Annette Mori was the 2022 Lesfic Bard Award winner in the category Paranormal Fiction for the novel Georgetown Glen: Queermunity Living at Its Finest. The Lesfic Bard Awards were created to celebrate Lesbian literature and award authors for excellence in writing and storytelling. Mori is the author of several lesbian novels that admittedly I haven’t read. It was the word “paranormal” that interested me in this one.
Ghosts, hangings, lost gold, and long buried secrets, I found this novel was entertaining, something to simply enjoy. The characters are likeable, although each of the three couples, two lesbian couples and one ghost couple, have their own conflicts. The six most involved are an older couple, a younger couple and a ghost couple.
We start with Lucy and Bea. Lucy buys an old ghost town. Her idea is to fix it up and make it a lesbian retirement community. She doesn’t mention this to her wife Bea until the deal is done. Bea is older, solid and serious. She is worried about money, of course, and Lucy’s impulsive purchase. This conflict carries through the book although Lucy always has her way. On the advice of friends, they hire Fiona and Saville, contractors who have a not so pleasant history. Saville is the electrician who has commitment issues although she loves Fi, a lesbian who wants a commitment. At one point Lucy sees Saville’s hesitation with Fi, and she introduces her niece Chelsey to Fi to make Saville jealous. Another writer couldn’t get away with this, it doesn’t seem like something, Lucy, a mature person would do, but it is in character for Lucy the woman who started it all by buying a ghost town.

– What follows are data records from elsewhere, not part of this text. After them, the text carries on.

(** * Disease surveillance (Kenya): the modeler's forecasting pipeline

    A shallow embedding of [modeler/model_train.py]: the synthesis of yearly
    series from the aggregate totals ([build_synthetic_if_empty]), the
    forecast of one series ([fit_and_forecast]), the batch provenance flag
    ([fetch_timeseries]) and the orchestration ([main]).

    Python's [float] is IEEE 754 binary64, which is the kernel's primitive
    [float]; Python's [int] is [Z].  Code that can raise returns in the
    [result] monad.  The two numerical collaborators that are not part of
    the repository are parameters of the development: the variates of
    numpy's seeded generator and the fit of statsmodels' exponential
    smoothing.

    The database is a record of its three tables, each a list of rows in
    insertion order.  What the code leaves to Postgres is left out: the
    creation of the tables, the rounding of the [NUMERIC(18,2)] columns
    and the [created_at] stamp.  So are the messages it prints.  The retry
    loop of [connect] is modelled on its own, over the outcome of each
    call of [psycopg2.connect]; [main] is modelled from the point where its
    connections are made, and with a database that accepts every statement
    the code sends.  What is proved of a run is proved of those runs. *)

From Stdlib Require Import ZArith List String Bool Lia Uint63 Floats Permutation Sorted.
Import ListNotations.

Set Warnings "-inexact-float".

Local Open Scope Z_scope.

(** ** Exceptions and the [result] monad *)

Inductive exn : Type :=
| ValueError (msg : string)
| OverflowError (msg : string)
| ZeroDivisionError (msg : string)
| IndexError (msg : string)
| LibraryError (msg : string).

The ghosts aren’t really the scary type. They are sad. George is angry, we learn with good reason. If any harm comes to the live characters, he will do it. There is a hint in the prologue that George is a woman who has lived her life and afterlife as a man. Ruth, his wife, wants to communicate with the lesbians. Journals appear and Lucy reads them and discovers there is a murder mystery that has been hidden for years and she wants it solved. Things at the saloon, the first structure to be remodeled, move around. First the workers find a chest of gold. While I’m wondering if the gold belongs to the new owners as they assume it does, the ghosts hide it.
A good deal of the plot focuses on Saville and Fi and their already messed up attempt of love—a night of unplanned sex. As time passes and while working together, Seville realizes that although her life has been commitment free, she wants Fi and she wants to devote herself to her.
Everything changes when the dognapping takes place. Saville has a neighbor who leaves his dog outside alone and chained up all the time. All of the women decide to take the dog and give it a better home. The actual scene when they go over the fence and take the animal is hilarious and a bit dangerous when the dog owner comes after them. They do succeed in getting the animal and it stays with Fi. From that point on, Fi sees a different side of Saville.
Strange as it may seem, Saville goes to the ghost, George, for advice on how to win the woman she loves, and she gets it. “Don’t waste the time you have on earth.…” However this is followed by a motorcycle accident and more time passes before Saville can take the ghost’s advice.
Georgetown Glen is an easy read. I’d call it escape fiction. Some of the events around the ghosts, the remodeling of the saloon, the characters and how they interact seem a little over the top. I suppose a faster reader could read this in one day, but not me. Each time I returned to the book I was happy to do so.
Georgetown Glen: Queermunity Living Its Finest, by Annette Mori. Affinity Rainbow Publication Services. 2022. 284pp. $16.99.